- **WORK TO COMPLETE**
Give every line of the listing word for word, beginning at the first and including the line with "From S2P Require" as the last.

**** DATA FOR THE TASK

(* ===== verification/LedgerKinds.v ===== *)
(** * Event kinds, their payloads and the policy ([pkg/ledger/kinds.go], [pkg/ledger/policy.go])

    The kinds with their payload records, the validators of payloads, the trust policy and
    the validation of an event against a policy.  How JSON bytes read as a payload record
    is a parameter. *)

From S2P Require Import Prelude Sha256 GoStr LedgerEvent.

#[local] Open Scope ledger_scope.

Definition KindLedgerEvent : string := "ledger.event".
Definition KindChatMessage : string := "chat.message".
Definition KindGroupCreate : string := "group.create".
Definition KindGroupJoin : string := "group.join".
Definition KindWitnessAttest : string := "witness.attest".
Definition KindWitnessCheckpoint : string := "witness.checkpoint".
Definition KindIdentityIntroduce : string := "identity.introduce".
Definition KindIdentityRotate : string := "identity.rotate".
Definition KindIdentityRevoke : string := "identity.revoke".
Definition KindMisbehaviorEquivoc : string := "misbehavior.equivocation".
Definition KindMisbehaviorReplay : string := "misbehavior.replay".
Definition KindMisbehaviorSybil : string := "misbehavior.sybil".
Definition KindGroupMembership : string := "group.membership".
Definition KindAgentAction : string := "agent.action".
Definition KindSyncSummary : string := "sync.summary".
Definition MaxContextLen : Z := 96.
Definition MaxCheckpointHeadsInline : Z := 64.
Definition MaxGroupIDLen : Z := 96.
Definition MaxAgentIDLen : Z := 96.
Definition MaxActionLen : Z := 96.
Definition MaxSubjectLen : Z := 128.
Definition MaxReasonLen : Z := 256.

Record AttestationPayload := mkAttestation { at_EventID : string; at_Context : string; at_Level : string }.

Record CheckpointPayload := mkCheckpoint {
  cp_Context : string;
  cp_WindowStart : Z;
  cp_WindowEnd : Z;
  cp_Heads : list string;
  cp_HeadsHash : string;
  cp_HeadsCount : Z;
}.

Record IdentityIntroducePayload := mkIntroduce {
  ii_Context : string;
  ii_SubjectKeyB64 : string;
  ii_SubjectAuthor : string;
  ii_Reason : string;
}.

Record IdentityRotatePayload := mkRotate {
  ir_PersonaID : string;
  ir_PrevKeyB64 : string;
  ir_NewKeyB64 : string;
  ir_EffectiveAt : Z;
}.

Record IdentityRevokePayload := mkRevoke {
  iv_PersonaID : string;
  iv_KeyB64 : string;
  iv_Reason : string;
  iv_EffectiveAt : Z;
}.

Record MisbehaviorEquivocationPayload := mkEquivocation {
  me_OffenderAuthor : string;
  me_OffenderKeyB64 : string;
  me_Seq : Z;
  me_EventA : string;
  me_EventB : string;
  me_Context : string;
}.

Record MisbehaviorReplayPayload := mkReplay {
  mr_OffenderAuthor : string;
  mr_OffenderKeyB64 : string;
  mr_EventID : string;
  mr_Context : string;
}.

Record MisbehaviorSybilPayload := mkSybil { ms_Context : string; ms_SuspectsKeyB64 : list string; ms_Reason : string }.

Record GroupMembershipPayload := mkMembership {
  gm_GroupID : string;
  gm_Action : string;
  gm_Subject : string;
  gm_Role : string;
  gm_GroupVer : Z;
}.

Record AgentActionPayload := mkAgent {
  aa_AgentID : string;
  aa_Action : string;
  aa_Scope : string;
  aa_Target : string;
  aa_Ref : string;
}.

Record SyncSummaryPayload := mkSummary { ss_Context : string; ss_HeadsHash : string; ss_HeadCount : Z }.

(** [json.Unmarshal] and [json.Marshal] at the payload types: reading may fail. *)
Class PayloadJSON := {
  read_attestation : list Z -> option AttestationPayload;
  read_checkpoint : list Z -> option CheckpointPayload;
  read_introduce : list Z -> option IdentityIntroducePayload;
  read_rotate : list Z -> option IdentityRotatePayload;
  read_revoke : list Z -> option IdentityRevokePayload;
  read_equivocation : list Z -> option MisbehaviorEquivocationPayload;
  read_replay : list Z -> option MisbehaviorReplayPayload;
  read_sybil : list Z -> option MisbehaviorSybilPayload;
  read_membership : list Z -> option GroupMembershipPayload;
  read_agent : list Z -> option AgentActionPayload;
  read_summary : list Z -> option SyncSummaryPayload;
  write_attestation : AttestationPayload -> list Z;
  write_checkpoint : CheckpointPayload -> list Z;
  write_equivocation : MisbehaviorEquivocationPayload -> list Z;
  write_replay : MisbehaviorReplayPayload -> list Z;
  write_sybil : MisbehaviorSybilPayload -> list Z;
  write_summary : SyncSummaryPayload -> list Z;
}.

(** ** Policy *)

Inductive Status := StatusAccepted | StatusConfirmed | StatusCheckpointed.

(** A nil map reads as an empty one. *)
Record TrustPolicy := mkTrust {
  Witnesses : gmap string (gmap string Z);
  Thresholds : gmap string Z;
  DefaultThreshold : Z;
}.

Definition Weight (t : TrustPolicy) (context authorKeyB64 : string) : Z :=
  match Witnesses t !! context with
  | None => 0
  | Some m => default 0 (m !! authorKeyB64)
  end.

Definition Threshold (t : TrustPolicy) (context : string) : Z :=
  let default_ := if 0 <? DefaultThreshold t then DefaultThreshold t else 0 in
  match Thresholds t !! context with
  | Some v => if 0 <? v then v else default_
  | None => default_
  end.

Record Policy := mkPolicy {
  AllowUnknownKinds : bool;
  MaxClockSkew : Z;
  MaxEventAge : Z;
  RequireKnownPrev : bool;
  RetentionByKind : gmap string Z;
  Trust : TrustPolicy;
}.

Definition DefaultPolicy : Policy := mkPolicy true (10 * Minute) 0 false ∅ (mkTrust ∅ ∅ 0).

Definition Day : Z := 24 * Hour.

Definition ProductionPolicy : Policy :=
  mkPolicy true (10 * Minute) 0 true
    (list_to_map [(KindWitnessAttest, 30 * Day); (KindWitnessCheckpoint, 90 * Day); (KindMisbehaviorEquivoc, 180 * Day);
                  (KindMisbehaviorReplay, 30 * Day); (KindSyncSummary, 7 * Day)])
    (mkTrust ∅ ∅ 0).

Record Observer := mkObserver { ob_Author : string; ob_AuthorPub : list Z; ob_AuthorPriv : list Z }.

Definition Observer_Valid (o : Observer) : res ledger_err unit :=
  fail! is_empty (ob_Author o) with "observer author required";
  fail! negb (blen (ob_AuthorPub o) =? PublicKeySize) with "observer public key invalid";
  fail! negb (blen (ob_AuthorPriv o) =? PrivateKeySize) with "observer keys required";
  Ok tt.

(** ** Kinds *)

Definition affectsHeads (kind : string) : bool :=
  negb (bool_decide (kind ∈ [KindWitnessAttest; KindWitnessCheckpoint; KindIdentityIntroduce; KindMisbehaviorEquivoc;
                             KindMisbehaviorReplay; KindMisbehaviorSybil; KindSyncSummary])).

Definition isCriticalKind (kind : string) : bool :=
  bool_decide (kind ∈ [KindIdentityIntroduce; KindIdentityRotate; KindIdentityRevoke; KindMisbehaviorEquivoc;
                       KindMisbehaviorReplay; KindMisbehaviorSybil; KindWitnessAttest; KindWitnessCheckpoint; KindGroupCreate;
                       KindGroupJoin; KindGroupMembership]).

Definition syncPriorityWeight (kind : string) : Z :=
  if bool_decide (kind ∈ [KindIdentityIntroduce; KindIdentityRotate; KindIdentityRevoke; KindMisbehaviorEquivoc;
                          KindMisbehaviorReplay; KindMisbehaviorSybil; KindWitnessAttest; KindWitnessCheckpoint;
                          KindGroupMembership; KindAgentAction; KindSyncSummary; KindLedgerEvent])
  then 3
  else if bool_decide (kind ∈ [KindChatMessage; KindGroupCreate; KindGroupJoin]) then 2
  else 1.

Definition isKnownKind (kind : string) : bool :=
  bool_decide (kind ∈ [KindLedgerEvent; KindChatMessage; KindGroupCreate; KindGroupJoin; KindWitnessAttest;
                       KindWitnessCheckpoint; KindIdentityIntroduce; KindIdentityRotate; KindIdentityRevoke;
                       KindMisbehaviorEquivoc; KindMisbehaviorReplay; KindMisbehaviorSybil; KindGroupMembership;
                       KindAgentAction; KindSyncSummary]).

(** ** Digests of heads *)

Definition newline : string := String (char_of 10) "".

Definition ComputeHeadsHash (heads : list string) : string * Z :=
  let cp := sort_strings heads in
  (EncodeToString (Sum256 (bytes_of (Join cp newline))), Z.of_nat (length cp)).

Definition ComputeHeadsDigest (existingHash : string) (existingCount : Z) (heads : list string) : res ledger_err (string * Z) :=
  if negb (is_empty existingHash) then
    match DecodeString existingHash with
    | None => Err (Failure "decode heads_hash_b64url")
    | Some _ => fail! existingCount <? 0 with "heads_count invalid"; Ok (existingHash, existingCount)
    end
  else fail! Z.of_nat (length heads) =? 0 with "heads required to compute digest"; Ok (ComputeHeadsHash heads).

(** ** Payload validators *)

Definition validateAttestation (p : AttestationPayload) : res ledger_err unit :=
  fail! is_blank (at_EventID p) with "attest event_id required";
  let ctx := TrimSpace (at_Context p) in
  fail! is_empty ctx with "attest ctx required";
  fail! MaxContextLen <? slen ctx with "attest ctx too long";
  Ok tt.

Definition validateCheckpoint (p : CheckpointPayload) : res ledger_err unit :=
  let ctx := TrimSpace (cp_Context p) in
  fail! is_empty ctx with "checkpoint ctx required";
  fail! MaxContextLen <? slen ctx with "checkpoint ctx too long";
  fail! negb (cp_WindowStart p =? 0) && negb (cp_WindowEnd p =? 0) && (cp_WindowEnd p <? cp_WindowStart p)
    with "checkpoint invalid window";
  let heads := default [] (normalizeIDSet (cp_Heads p)) in
  let heads := if MaxCheckpointHeadsInline <? Z.of_nat (length heads) then [] else heads in
  let '(h, cnt) := ComputeHeadsHash heads in
  let inline := 0 <? Z.of_nat (length heads) in
  fail! inline && negb (is_empty (cp_HeadsHash p)) && negb (bool_decide (cp_HeadsHash p = h)) with "checkpoint heads_hash mismatch";
  fail! inline && negb (cp_HeadsCount p =? 0) && negb (cp_HeadsCount p =? cnt) with "checkpoint heads_count mismatch";
  fail! is_blank (cp_HeadsHash p) with "checkpoint heads_hash_b64url required";
  fail! cp_HeadsCount p <=? 0 with "checkpoint heads_count required";
  Ok tt.

Definition validateIdentityIntroduce (p : IdentityIntroducePayload) : res ledger_err unit :=
  let ctx := TrimSpace (ii_Context p) in
  fail! is_empty ctx with "identity.introduce ctx required";
  fail! MaxContextLen <? slen ctx with "identity.introduce ctx too long";
  fail! is_blank (ii_SubjectKeyB64 p) with "identity.introduce subject_key_b64url required";
  fail! MaxReasonLen <? slen (ii_Reason p) with "identity.introduce reason too long";
  fail! MaxSubjectLen <? slen (ii_SubjectAuthor p) with "identity.introduce subject_author too long";
  Ok tt.

Definition validateIdentityRotate (p : IdentityRotatePayload) : res ledger_err unit :=
  fail! is_blank (ir_PersonaID p) with "identity.rotate persona_id required";
  fail! is_blank (ir_PrevKeyB64 p) with "identity.rotate prev_key_b64url required";
  fail! is_blank (ir_NewKeyB64 p) with "identity.rotate new_key_b64url required";
  fail! ir_EffectiveAt p <? 0 with "identity.rotate effective_at invalid";
  Ok tt.

Definition validateIdentityRevoke (p : IdentityRevokePayload) : res ledger_err unit :=
  fail! is_blank (iv_PersonaID p) with "identity.revoke persona_id required";
  fail! is_blank (iv_KeyB64 p) with "identity.revoke key_b64url required";
  fail! MaxReasonLen <? slen (iv_Reason p) with "identity.revoke reason too long";
  fail! iv_EffectiveAt p <? 0 with "identity.revoke effective_at invalid";
  Ok tt.

Definition validateMisbehaviorEquivocation (p : MisbehaviorEquivocationPayload) : res ledger_err unit :=
  fail! is_blank (me_OffenderAuthor p) with "misbehavior offender_author required";
  fail! is_blank (me_OffenderKeyB64 p) with "misbehavior offender_key_b64url required";
  fail! me_Seq p =? 0 with "misbehavior seq required";
  fail! is_blank (me_EventA p) || is_blank (me_EventB p) with "misbehavior event ids required";
  fail! bool_decide (me_EventA p = me_EventB p) with "misbehavior event ids must differ";
  fail! MaxContextLen <? slen (me_Context p) with "misbehavior ctx too long";
  Ok tt.

Definition validateMisbehaviorReplay (p : MisbehaviorReplayPayload) : res ledger_err unit :=
  fail! is_blank (mr_OffenderAuthor p) with "misbehavior offender_author required";
  fail! is_blank (mr_OffenderKeyB64 p) with "misbehavior offender_key_b64url required";
  fail! is_blank (mr_EventID p) with "misbehavior event_id required";
  fail! MaxContextLen <? slen (mr_Context p) with "misbehavior ctx too long";
  Ok tt.

Definition validateMisbehaviorSybil (p : MisbehaviorSybilPayload) : res ledger_err unit :=
  fail! MaxContextLen <? slen (ms_Context p) with "misbehavior.sybil ctx too long";
  let sus := default [] (normalizeIDSet (ms_SuspectsKeyB64 p)) in
  fail! Z.of_nat (length sus) =? 0 with "misbehavior.sybil suspects required";
  fail! 64 <? Z.of_nat (length sus) with "misbehavior.sybil too many suspects";
  fail! MaxReasonLen <? slen (ms_Reason p) with "misbehavior.sybil reason too long";
  Ok tt.

Definition validateGroupMembership (p : GroupMembershipPayload) : res ledger_err unit :=
  fail! is_blank (gm_GroupID p) with "group_id required";
  fail! MaxGroupIDLen <? slen (gm_GroupID p) with "group_id too long";
  let act := TrimSpace (gm_Action p) in
  fail! is_empty act with "action required";
  fail! MaxActionLen <? slen act with "action too long";
  let sub := TrimSpace (gm_Subject p) in
  fail! is_empty sub with "subject required";
  fail! MaxSubjectLen <? slen sub with "subject too long";
  Ok tt.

********

- **RESULT FOR THIS EXERCISE**
(* ===== verification/LedgerKinds.v ===== *)
(** * Event kinds, their payloads and the policy ([pkg/ledger/kinds.go], [pkg/ledger/policy.go])

    The kinds with their payload records, the validators of payloads, the trust policy and
    the validation of an event against a policy.  How JSON bytes read as a payload record
    is a parameter. *)

From S2P Require Import Prelude Sha256 GoStr LedgerEvent.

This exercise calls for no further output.